(* ===== verification/JobModel.v ===== *)
(** The records of the job service: [src/tools/bigcherry/jobs/model.py].

    A record's constructor runs its [__post_init__]: here [new_<record>] takes
    the fields and returns the normalised record or raises.  [*_from_mapping]
    read decoded JSON objects, [*_to_dict] write them. *)

From S2P Require Import Prelude Json.
Import Json.

Module JobModel.

Definition SCHEMA_VERSION : string := "bigcherry.jobs.v1".

(** Tuples of two strings, compared as Python compares them. *)
Definition pair_leb : string * string -> string * string -> bool :=
  lex_leb String.leb String.leb.

(** [_pairs], once the items are known. *)
Definition pairs (items : list (string * string)) : res (list (string * string)) :=
  let normalized := py_sorted pair_leb items in
  if (length (remove_dups (map fst normalized)) =? length normalized)%nat then Ok normalized
  else Err (ValueError "duplicate mapping keys").

(** One item of the sequence, unpacked as [k, v]. *)
Definition unpack_pair (item : json) : res (string * string) :=
  l ← result_map_err (fun _ => TypeError ("cannot unpack non-iterable " +:+ type_name item
                        +:+ " object")) (json_iter item);
  match l with
  | [k; v] => Ok (jstr k, jstr v)
  | [] | [_] => Err (ValueError ("not enough values to unpack (expected 2, got "
                      +:+ show_nat (length l) +:+ ")"))
  | _ => Err (ValueError "too many values to unpack (expected 2)")
  end.

(** [_pairs] of a decoded value: a mapping, a sequence of pairs or nothing. *)
Definition pairs_of_json (value : json) : res (list (string * string)) :=
  match value with
  | JNull => Ok []
  | JObj o => pairs (map (fun kv => (kv.1, jstr kv.2)) o)
  | _ => items ← json_iter value; ps ← mapR unpack_pair items; pairs ps
  end.

Record GpuRequirement : Set := mkGpuRequirement {
  gr_architecture : string;
  gr_count : Z;
  gr_min_vram_bytes : Z;
  gr_homogeneous_model : bool;
  gr_model : option string;
  gr_require_peer_access : bool;
  gr_exact_device_ids : list string;
}.

#[global] Instance GpuRequirement_eq_dec : EqDecision GpuRequirement.
Proof. solve_decision. Defined.

Definition new_gpu (g : GpuRequirement) : res GpuRequirement :=
  _ ← ensure (truthy (gr_architecture g) && negb (has_space (gr_architecture g)))
        (ValueError "GPU architecture must be a non-empty token");
  _ ← ensure (1 <=? gr_count g)%Z (ValueError "GPU count must be >= 1");
  _ ← ensure (0 <=? gr_min_vram_bytes g)%Z (ValueError "min_vram_bytes must be >= 0");
  _ ← ensure (bool_decide (gr_exact_device_ids g = [])
              || (Z.of_nat (length (gr_exact_device_ids g)) =? gr_count g)%Z)
        (ValueError "exact_device_ids length must equal count");
  Ok g.

Record TargetPolicy : Set := mkTargetPolicy {
  tp_executor_id : string;
  tp_host_id : option string;
  tp_platform_family : option string;
}.

#[global] Instance TargetPolicy_eq_dec : EqDecision TargetPolicy.
Proof. solve_decision. Defined.

Definition new_target (t : TargetPolicy) : res TargetPolicy :=
  _ ← ensure (negb (blank (tp_executor_id t))) (ValueError "executor_id is required"); Ok t.

Record JobSpec : Set := mkJobSpec {
  js_patch : string;
  js_architecture : string;
  js_model : string;
  js_session : Z;
  js_planned_sessions : Z;
  js_producer : option string;
  js_hip_path : option string;
  js_baseline_source : string;
  js_common_patches : list string;
  js_producer_inputs : list (string * string);
  js_producer_corpus : option string;
  js_production_lane : bool;
  js_code_ref : string;
  js_gpu : option GpuRequirement;
  js_target : TargetPolicy;
  js_timeout_seconds : Z;
  js_priority : Z;
}.

#[global] Instance JobSpec_eq_dec : EqDecision JobSpec.
Proof. solve_decision. Defined.

(** [JobSpec.__post_init__]: the checks, then the two normalised fields. *)
Definition new_job (j : JobSpec) : res JobSpec :=
  _ ← ensure (negb (blank (js_patch j))) (ValueError "patch is required");
  _ ← ensure (negb (blank (js_architecture j))) (ValueError "architecture is required");
  _ ← ensure (negb (blank (js_model j))) (ValueError "model is required");
  _ ← ensure (negb ((js_session j <? 1)%Z || (js_planned_sessions j <? 1)%Z
                    || (js_planned_sessions j <? js_session j)%Z))
        (ValueError "session must be in 1..planned_sessions");
  _ ← ensure (1 <=? js_timeout_seconds j)%Z (ValueError "timeout_seconds must be >= 1");
  _ ← ensure (match js_gpu j with
              | Some g => String.eqb (gr_architecture g) (js_architecture j)
              | None => true
              end)
        (ValueError "gpu architecture must match job architecture");
  inputs ← pairs (js_producer_inputs j);
  Ok (mkJobSpec (js_patch j) (js_architecture j) (js_model j) (js_session j)
        (js_planned_sessions j) (js_producer j) (js_hip_path j) (js_baseline_source j)
        (sorted_set (js_common_patches j)) inputs (js_producer_corpus j)
        (js_production_lane j) (js_code_ref j) (js_gpu j) (js_target j)
        (js_timeout_seconds j) (js_priority j)).

Definition jpairs (l : list (string * string)) : json :=
  JArr (map (fun kv => JArr [JStr kv.1; JStr kv.2]) l).

Definition gpu_to_dict (g : GpuRequirement) : json :=
  JObj [("architecture", JStr (gr_architecture g)); ("count", JInt (gr_count g));
        ("min_vram_bytes", JInt (gr_min_vram_bytes g));
        ("homogeneous_model", JBool (gr_homogeneous_model g));
        ("model", jopt JStr (gr_model g));
        ("require_peer_access", JBool (gr_require_peer_access g));
        ("exact_device_ids", jstrs (gr_exact_device_ids g))].

Definition target_to_dict (t : TargetPolicy) : json :=
  JObj [("executor_id", JStr (tp_executor_id t)); ("host_id", jopt JStr (tp_host_id t));
        ("platform_family", jopt JStr (tp_platform_family t))].

(** [JobSpec.to_dict]: [dataclasses.asdict], then the schema. *)
Definition job_fields (j : JobSpec) : list (string * json) :=
  [("patch", JStr (js_patch j)); ("architecture", JStr (js_architecture j));
   ("model", JStr (js_model j)); ("session", JInt (js_session j));
   ("planned_sessions", JInt (js_planned_sessions j));
   ("producer", jopt JStr (js_producer j)); ("hip_path", jopt JStr (js_hip_path j));
   ("baseline_source", JStr (js_baseline_source j));
   ("common_patches", jstrs (js_common_patches j));
   ("producer_inputs", jpairs (js_producer_inputs j));
   ("producer_corpus", jopt JStr (js_producer_corpus j));
   ("production_lane", JBool (js_production_lane j)); ("code_ref", JStr (js_code_ref j));
   ("gpu", jopt gpu_to_dict (js_gpu j)); ("target", target_to_dict (js_target j));
   ("timeout_seconds", JInt (js_timeout_seconds j)); ("priority", JInt (js_priority j));
   ("schema", JStr SCHEMA_VERSION)].

Definition job_to_dict (j : JobSpec) : json := JObj (job_fields j).

Definition job_request_hash (blake2b : string -> string -> string) (j : JobSpec) : string :=
  digest_of blake2b "bc-job-request" (job_to_dict j).

Record BatchSpec : Set := mkBatchSpec {
  bs_patch : string;
  bs_architectures : list string;
  bs_model : string;
  bs_planned_sessions : Z;
  bs_producer : option string;
  bs_hip_path : option string;
  bs_baseline_source : string;
  bs_common_patches : list string;
  bs_producer_inputs : list (string * string);
  bs_producer_corpus : option string;
  bs_production_lane : bool;
  bs_code_ref : string;
  bs_gpu_count : Z;
  bs_min_vram_bytes : Z;
  bs_require_peer_access : bool;
  bs_target : TargetPolicy;
  bs_timeout_seconds : Z;
  bs_priority : Z;
}.

#[global] Instance BatchSpec_eq_dec : EqDecision BatchSpec.
Proof. solve_decision. Defined.

Definition new_batch (b : BatchSpec) : res BatchSpec :=
  let architectures := sorted_set (bs_architectures b) in
  _ ← ensure (bool_decide (architectures <> []))
        (ValueError "at least one architecture is required");
  _ ← ensure (1 <=? bs_planned_sessions b)%Z (ValueError "planned_sessions must be >= 1");
  _ ← ensure (1 <=? bs_gpu_count b)%Z (ValueError "gpu_count must be >= 1");
  inputs ← pairs (bs_producer_inputs b);
  Ok (mkBatchSpec (bs_patch b) architectures (bs_model b) (bs_planned_sessions b)
        (bs_producer b) (bs_hip_path b) (bs_baseline_source b)
        (sorted_set (bs_common_patches b)) inputs (bs_producer_corpus b)
        (bs_production_lane b) (bs_code_ref b) (bs_gpu_count b) (bs_min_vram_bytes b)
        (bs_require_peer_access b) (bs_target b) (bs_timeout_seconds b) (bs_priority b)).

(** The fields [expand] gives to one session of one architecture. *)
Definition batch_gpu (b : BatchSpec) (architecture : string) : GpuRequirement :=
  mkGpuRequirement architecture (bs_gpu_count b) (bs_min_vram_bytes b) true None
    (bs_require_peer_access b) [].

Definition batch_job (b : BatchSpec) (architecture : string) (gpu : GpuRequirement)
    (session : Z) : JobSpec :=
  mkJobSpec (bs_patch b) architecture (bs_model b) session (bs_planned_sessions b)
    (bs_producer b) (bs_hip_path b) (bs_baseline_source b) (bs_common_patches b)
    (bs_producer_inputs b) (bs_producer_corpus b) (bs_production_lane b) (bs_code_ref b)
    (Some gpu) (bs_target b) (bs_timeout_seconds b) (bs_priority b).

(** [range(1, n + 1)] *)
Definition sessions (n : Z) : list Z := map Z.of_nat (seq 1 (Z.to_nat n)).

(** [BatchSpec.expand] *)
Definition expand (b : BatchSpec) : res (list JobSpec) :=
  per_arch ← mapR (fun architecture =>
      gpu ← new_gpu (batch_gpu b architecture);
      mapR (fun session => new_job (batch_job b architecture gpu session))
        (sessions (bs_planned_sessions b)))
    (bs_architectures b);
  Ok (concat per_arch).

Definition batch_to_dict (b : BatchSpec) : json :=
  JObj [("patch", JStr (bs_patch b)); ("architectures", jstrs (bs_architectures b));
        ("model", JStr (bs_model b)); ("planned_sessions", JInt (bs_planned_sessions b));
        ("producer", jopt JStr (bs_producer b)); ("hip_path", jopt JStr (bs_hip_path b));
        ("baseline_source", JStr (bs_baseline_source b));
        ("common_patches", jstrs (bs_common_patches b));
        ("producer_inputs", jpairs (bs_producer_inputs b));
        ("producer_corpus", jopt JStr (bs_producer_corpus b));
        ("production_lane", JBool (bs_production_lane b)); ("code_ref", JStr (bs_code_ref b));
        ("gpu_count", JInt (bs_gpu_count b)); ("min_vram_bytes", JInt (bs_min_vram_bytes b));
        ("require_peer_access", JBool (bs_require_peer_access b));
        ("target", target_to_dict (bs_target b));
        ("timeout_seconds", JInt (bs_timeout_seconds b)); ("priority", JInt (bs_priority b));
        ("schema", JStr SCHEMA_VERSION)].

Definition batch_request_hash (blake2b : string -> string -> string) (b : BatchSpec) : string :=
  digest_of blake2b "bc-batch-request" (batch_to_dict b).

Definition target_from_mapping (value : option json) : res TargetPolicy :=
  o ← (match value with
       | None => Ok []
       | Some v => if jtruthy v then match v with JObj o => Ok o | _ => Err (no_get v) end
                   else Ok []
       end);
  new_target (mkTargetPolicy (get_str o "executor_id" "dev") (opt_str o "host_id")
    (opt_str o "platform_family")).

Definition gpu_from_mapping (value : option json) : res (option GpuRequirement) :=
  match value with
  | None | Some JNull => Ok None
  | Some (JObj o) =>
      architecture ← item_str o "architecture";
      count ← get_int o "count" 1;
      min_vram ← get_int o "min_vram_bytes" 0;
      ids ← get_strs o "exact_device_ids";
      g ← new_gpu (mkGpuRequirement architecture count min_vram
             (get_bool o "homogeneous_model" true) (opt_str o "model")
             (get_bool o "require_peer_access" false) ids);
      Ok (Some g)
  | Some v => Err (TypeError ("'" +:+ type_name v +:+ "' object is not a mapping"))
  end.

(** [schema = value.get("schema", SCHEMA_VERSION); if schema != ...: raise] *)
Definition check_schema (o : list (string * json)) : res unit :=
  match get_or o "schema" (JStr SCHEMA_VERSION) with
  | JStr s => if String.eqb s SCHEMA_VERSION then Ok tt
              else Err (ValueError ("unsupported jobs schema: " +:+ py_repr s))
  | v => Err (ValueError ("unsupported jobs schema: " +:+ jrepr v))
  end.

Definition job_from_mapping (o : list (string * json)) : res JobSpec :=
  _ ← check_schema o;
  patch ← item_str o "patch";
  architecture ← item_str o "architecture";
  model ← item_str o "model";
  session ← item_int o "session";
  planned ← item_int o "planned_sessions";
  common ← get_strs o "common_patches";
  inputs ← pairs_of_json (get_or o "producer_inputs" JNull);
  gpu ← gpu_from_mapping (jget o "gpu");
  target ← target_from_mapping (jget o "target");
  timeout ← get_int o "timeout_seconds" 2700;
  priority ← get_int o "priority" 0;
  new_job (mkJobSpec patch architecture model session planned (opt_str o "producer")
    (opt_str o "hip_path") (get_str o "baseline_source" "bigcherry-tuning") common inputs
    (opt_str o "producer_corpus") (get_bool o "production_lane" false)
    (get_str o "code_ref" "patch-refactor") gpu target timeout priority).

::::::::::

● **Exercise objective**:
After locating the line holding "From S2P Require Import Prelude Json." above, output exactly that line and every line after it through the line holding "(jstr k, jstr v)". Include nothing else.

● **Result for this exercise**:
From S2P Require Import Prelude Json.
Import Json.

Module JobModel.

Definition SCHEMA_VERSION : string := "bigcherry.jobs.v1".

(** Tuples of two strings, compared as Python compares them. *)
Definition pair_leb : string * string -> string * string -> bool :=
  lex_leb String.leb String.leb.

(** [_pairs], once the items are known. *)
Definition pairs (items : list (string * string)) : res (list (string * string)) :=
  let normalized := py_sorted pair_leb items in
  if (length (remove_dups (map fst normalized)) =? length normalized)%nat then Ok normalized
  else Err (ValueError "duplicate mapping keys").

(** One item of the sequence, unpacked as [k, v]. *)
Definition unpack_pair (item : json) : res (string * string) :=
  l ← result_map_err (fun _ => TypeError ("cannot unpack non-iterable " +:+ type_name item
                        +:+ " object")) (json_iter item);
  match l with
  | [k; v] => Ok (jstr k, jstr v)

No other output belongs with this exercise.